[Data to use Boundary: Start]

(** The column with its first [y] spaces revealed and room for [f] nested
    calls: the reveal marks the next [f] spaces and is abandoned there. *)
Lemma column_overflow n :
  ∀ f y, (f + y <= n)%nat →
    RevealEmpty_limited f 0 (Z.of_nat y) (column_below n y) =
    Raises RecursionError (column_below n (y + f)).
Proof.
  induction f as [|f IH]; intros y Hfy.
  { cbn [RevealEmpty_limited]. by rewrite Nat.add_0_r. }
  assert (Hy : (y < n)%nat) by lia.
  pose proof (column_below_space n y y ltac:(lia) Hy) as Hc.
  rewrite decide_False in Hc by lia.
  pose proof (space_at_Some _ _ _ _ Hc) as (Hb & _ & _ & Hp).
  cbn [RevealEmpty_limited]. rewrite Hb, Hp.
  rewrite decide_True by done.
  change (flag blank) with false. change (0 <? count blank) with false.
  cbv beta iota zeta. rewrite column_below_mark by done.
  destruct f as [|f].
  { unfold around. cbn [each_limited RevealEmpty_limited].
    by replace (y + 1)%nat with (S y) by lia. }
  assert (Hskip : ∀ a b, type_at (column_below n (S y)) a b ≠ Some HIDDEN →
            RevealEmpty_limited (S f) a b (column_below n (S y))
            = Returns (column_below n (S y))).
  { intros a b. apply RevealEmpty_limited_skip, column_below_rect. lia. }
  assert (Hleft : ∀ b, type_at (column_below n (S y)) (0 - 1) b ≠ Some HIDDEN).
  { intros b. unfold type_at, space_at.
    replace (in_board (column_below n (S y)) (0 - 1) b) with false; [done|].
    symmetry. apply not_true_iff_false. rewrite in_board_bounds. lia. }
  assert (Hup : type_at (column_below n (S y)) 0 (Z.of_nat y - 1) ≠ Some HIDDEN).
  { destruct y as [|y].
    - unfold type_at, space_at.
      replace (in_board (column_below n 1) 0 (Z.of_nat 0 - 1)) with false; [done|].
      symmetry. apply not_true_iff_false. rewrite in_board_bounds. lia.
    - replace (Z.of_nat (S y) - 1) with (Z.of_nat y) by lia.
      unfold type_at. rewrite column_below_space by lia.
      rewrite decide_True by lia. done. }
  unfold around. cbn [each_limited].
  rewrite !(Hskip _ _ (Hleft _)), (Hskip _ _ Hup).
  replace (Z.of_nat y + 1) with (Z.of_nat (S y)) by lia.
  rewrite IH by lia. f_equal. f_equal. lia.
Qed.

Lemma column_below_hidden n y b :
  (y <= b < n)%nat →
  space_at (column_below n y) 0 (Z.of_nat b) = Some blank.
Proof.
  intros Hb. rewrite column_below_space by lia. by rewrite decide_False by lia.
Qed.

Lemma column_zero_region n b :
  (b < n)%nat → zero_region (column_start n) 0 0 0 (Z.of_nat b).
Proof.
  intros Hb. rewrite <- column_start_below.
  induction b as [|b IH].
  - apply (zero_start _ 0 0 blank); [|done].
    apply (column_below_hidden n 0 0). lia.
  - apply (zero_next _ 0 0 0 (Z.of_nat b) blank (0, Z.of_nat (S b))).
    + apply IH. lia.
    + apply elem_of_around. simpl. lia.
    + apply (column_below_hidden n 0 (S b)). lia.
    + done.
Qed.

[Data to use Boundary: End]
[Data to use Boundary: Start]

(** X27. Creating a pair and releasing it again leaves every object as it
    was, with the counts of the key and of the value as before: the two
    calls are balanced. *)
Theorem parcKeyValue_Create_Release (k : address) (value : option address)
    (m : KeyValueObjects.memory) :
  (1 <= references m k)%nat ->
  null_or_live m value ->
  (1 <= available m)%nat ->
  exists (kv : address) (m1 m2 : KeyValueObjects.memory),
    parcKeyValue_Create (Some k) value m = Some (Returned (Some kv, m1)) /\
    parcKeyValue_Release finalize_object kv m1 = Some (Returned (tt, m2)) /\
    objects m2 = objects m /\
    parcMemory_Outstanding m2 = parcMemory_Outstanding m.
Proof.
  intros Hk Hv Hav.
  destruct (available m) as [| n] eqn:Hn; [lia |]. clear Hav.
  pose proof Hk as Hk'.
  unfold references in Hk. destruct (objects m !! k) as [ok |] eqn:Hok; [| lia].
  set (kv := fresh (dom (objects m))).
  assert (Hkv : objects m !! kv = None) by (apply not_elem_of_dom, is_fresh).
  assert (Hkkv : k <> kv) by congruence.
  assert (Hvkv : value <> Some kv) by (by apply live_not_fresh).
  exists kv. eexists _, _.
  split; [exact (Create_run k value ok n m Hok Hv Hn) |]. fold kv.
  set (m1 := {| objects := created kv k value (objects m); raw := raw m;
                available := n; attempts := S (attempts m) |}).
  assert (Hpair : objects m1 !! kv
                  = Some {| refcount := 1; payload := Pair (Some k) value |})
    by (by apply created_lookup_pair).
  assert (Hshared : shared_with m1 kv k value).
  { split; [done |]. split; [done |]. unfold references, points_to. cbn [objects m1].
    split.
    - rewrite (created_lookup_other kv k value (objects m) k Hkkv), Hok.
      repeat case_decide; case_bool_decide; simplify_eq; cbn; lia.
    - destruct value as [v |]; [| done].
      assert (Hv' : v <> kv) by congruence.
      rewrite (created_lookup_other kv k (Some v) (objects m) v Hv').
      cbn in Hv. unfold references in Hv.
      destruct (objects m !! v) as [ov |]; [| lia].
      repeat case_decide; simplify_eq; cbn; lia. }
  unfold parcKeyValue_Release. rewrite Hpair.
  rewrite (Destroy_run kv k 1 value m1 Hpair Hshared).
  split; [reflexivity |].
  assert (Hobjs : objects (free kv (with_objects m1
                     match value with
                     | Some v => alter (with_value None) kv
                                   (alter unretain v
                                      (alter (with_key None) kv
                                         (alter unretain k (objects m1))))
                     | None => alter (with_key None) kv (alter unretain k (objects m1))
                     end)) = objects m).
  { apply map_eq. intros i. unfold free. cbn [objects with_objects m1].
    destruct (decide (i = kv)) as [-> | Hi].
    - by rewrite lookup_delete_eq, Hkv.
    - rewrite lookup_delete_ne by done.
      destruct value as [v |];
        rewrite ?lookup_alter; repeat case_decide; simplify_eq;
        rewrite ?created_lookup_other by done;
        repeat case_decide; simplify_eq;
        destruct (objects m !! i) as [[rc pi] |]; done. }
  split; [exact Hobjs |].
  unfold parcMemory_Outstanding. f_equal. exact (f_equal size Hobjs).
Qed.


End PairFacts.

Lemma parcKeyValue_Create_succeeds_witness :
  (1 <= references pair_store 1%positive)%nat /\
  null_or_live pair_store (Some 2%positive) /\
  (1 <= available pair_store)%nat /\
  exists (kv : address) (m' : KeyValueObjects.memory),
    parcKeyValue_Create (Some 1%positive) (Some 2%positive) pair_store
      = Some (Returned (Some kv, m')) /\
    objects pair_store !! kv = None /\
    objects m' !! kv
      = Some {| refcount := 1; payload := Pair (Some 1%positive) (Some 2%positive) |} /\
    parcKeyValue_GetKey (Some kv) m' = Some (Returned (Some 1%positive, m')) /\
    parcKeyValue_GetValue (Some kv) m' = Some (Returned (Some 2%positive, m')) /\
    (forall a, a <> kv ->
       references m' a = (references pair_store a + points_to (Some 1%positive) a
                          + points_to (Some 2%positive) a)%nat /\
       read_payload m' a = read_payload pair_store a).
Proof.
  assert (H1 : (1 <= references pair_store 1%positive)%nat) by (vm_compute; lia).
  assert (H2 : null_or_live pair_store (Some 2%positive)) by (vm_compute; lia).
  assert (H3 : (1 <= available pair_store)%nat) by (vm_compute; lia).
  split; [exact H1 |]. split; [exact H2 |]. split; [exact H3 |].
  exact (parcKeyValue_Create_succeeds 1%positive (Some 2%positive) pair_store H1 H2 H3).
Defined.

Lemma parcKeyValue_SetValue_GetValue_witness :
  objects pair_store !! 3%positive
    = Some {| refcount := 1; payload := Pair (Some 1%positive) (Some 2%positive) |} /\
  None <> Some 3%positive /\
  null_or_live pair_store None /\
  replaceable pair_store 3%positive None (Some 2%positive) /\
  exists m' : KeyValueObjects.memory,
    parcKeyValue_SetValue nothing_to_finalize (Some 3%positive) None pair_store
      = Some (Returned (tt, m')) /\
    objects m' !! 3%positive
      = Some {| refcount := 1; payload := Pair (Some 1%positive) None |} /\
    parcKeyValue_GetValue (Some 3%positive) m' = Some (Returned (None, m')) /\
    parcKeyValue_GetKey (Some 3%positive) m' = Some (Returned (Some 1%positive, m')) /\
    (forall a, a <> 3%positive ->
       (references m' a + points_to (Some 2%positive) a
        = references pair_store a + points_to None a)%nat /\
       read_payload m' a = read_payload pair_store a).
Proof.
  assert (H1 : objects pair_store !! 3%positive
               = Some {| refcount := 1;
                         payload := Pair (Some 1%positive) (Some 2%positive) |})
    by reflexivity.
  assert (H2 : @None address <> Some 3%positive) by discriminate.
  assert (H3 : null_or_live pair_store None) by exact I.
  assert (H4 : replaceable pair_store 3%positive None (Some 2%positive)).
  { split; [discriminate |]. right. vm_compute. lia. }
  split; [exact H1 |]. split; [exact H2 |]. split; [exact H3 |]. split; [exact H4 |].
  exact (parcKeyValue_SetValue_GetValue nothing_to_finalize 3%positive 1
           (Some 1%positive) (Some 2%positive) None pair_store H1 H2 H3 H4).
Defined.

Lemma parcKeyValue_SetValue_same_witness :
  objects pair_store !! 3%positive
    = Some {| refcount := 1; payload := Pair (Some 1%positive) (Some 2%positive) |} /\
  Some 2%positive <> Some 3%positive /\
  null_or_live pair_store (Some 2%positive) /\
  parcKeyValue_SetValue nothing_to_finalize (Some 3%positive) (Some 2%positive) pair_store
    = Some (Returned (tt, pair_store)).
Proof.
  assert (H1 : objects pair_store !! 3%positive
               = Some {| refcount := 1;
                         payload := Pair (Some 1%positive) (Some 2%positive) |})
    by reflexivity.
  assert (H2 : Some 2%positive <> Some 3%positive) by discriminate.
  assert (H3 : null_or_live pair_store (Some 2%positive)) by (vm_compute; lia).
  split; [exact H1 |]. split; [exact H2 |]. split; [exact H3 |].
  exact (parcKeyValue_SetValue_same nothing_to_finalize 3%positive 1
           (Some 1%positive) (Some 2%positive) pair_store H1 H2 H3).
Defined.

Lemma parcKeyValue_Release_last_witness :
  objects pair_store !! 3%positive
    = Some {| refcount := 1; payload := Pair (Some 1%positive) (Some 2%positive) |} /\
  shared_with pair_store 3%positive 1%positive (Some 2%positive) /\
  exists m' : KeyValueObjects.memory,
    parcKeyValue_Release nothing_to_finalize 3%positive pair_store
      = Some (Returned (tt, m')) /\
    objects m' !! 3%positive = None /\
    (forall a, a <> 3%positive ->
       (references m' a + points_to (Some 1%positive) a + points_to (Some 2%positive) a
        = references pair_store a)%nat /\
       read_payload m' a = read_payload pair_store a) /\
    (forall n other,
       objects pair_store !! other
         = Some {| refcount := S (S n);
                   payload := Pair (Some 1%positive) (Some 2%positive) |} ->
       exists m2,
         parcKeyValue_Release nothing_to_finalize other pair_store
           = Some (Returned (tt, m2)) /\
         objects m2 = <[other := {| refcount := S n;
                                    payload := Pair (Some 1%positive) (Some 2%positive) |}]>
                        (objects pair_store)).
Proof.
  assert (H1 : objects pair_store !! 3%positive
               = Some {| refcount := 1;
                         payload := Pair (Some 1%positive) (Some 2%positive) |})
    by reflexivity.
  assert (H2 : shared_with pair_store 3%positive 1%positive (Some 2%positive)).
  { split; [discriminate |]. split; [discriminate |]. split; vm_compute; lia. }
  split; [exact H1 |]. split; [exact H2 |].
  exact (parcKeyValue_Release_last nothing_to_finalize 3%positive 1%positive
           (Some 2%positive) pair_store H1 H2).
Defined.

[Data to use Boundary: End]
[Data to use Boundary: Start]

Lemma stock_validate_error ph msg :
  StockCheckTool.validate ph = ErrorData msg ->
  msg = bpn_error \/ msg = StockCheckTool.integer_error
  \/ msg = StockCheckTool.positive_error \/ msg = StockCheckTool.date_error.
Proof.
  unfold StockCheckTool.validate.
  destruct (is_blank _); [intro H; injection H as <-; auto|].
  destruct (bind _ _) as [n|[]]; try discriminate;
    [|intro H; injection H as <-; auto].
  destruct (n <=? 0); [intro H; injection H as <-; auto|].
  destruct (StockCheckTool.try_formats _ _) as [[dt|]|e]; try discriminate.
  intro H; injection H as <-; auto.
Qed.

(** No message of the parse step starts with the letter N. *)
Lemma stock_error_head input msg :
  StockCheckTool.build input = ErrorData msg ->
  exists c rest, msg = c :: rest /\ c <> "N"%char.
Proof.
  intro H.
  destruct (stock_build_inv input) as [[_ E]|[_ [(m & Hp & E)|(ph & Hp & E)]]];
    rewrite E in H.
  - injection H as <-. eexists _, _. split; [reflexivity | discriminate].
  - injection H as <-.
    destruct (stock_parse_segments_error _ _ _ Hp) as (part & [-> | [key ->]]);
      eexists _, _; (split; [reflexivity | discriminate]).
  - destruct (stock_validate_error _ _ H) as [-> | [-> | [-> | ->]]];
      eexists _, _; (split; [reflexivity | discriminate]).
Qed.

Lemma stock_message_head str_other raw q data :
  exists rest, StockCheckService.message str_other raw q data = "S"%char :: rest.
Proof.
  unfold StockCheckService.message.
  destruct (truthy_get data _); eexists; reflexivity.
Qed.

[Data to use Boundary: End]

• _Task statement_
Taking the listing above line by line, say how many lines include the string "address", and give only that number.

• _Written response_
4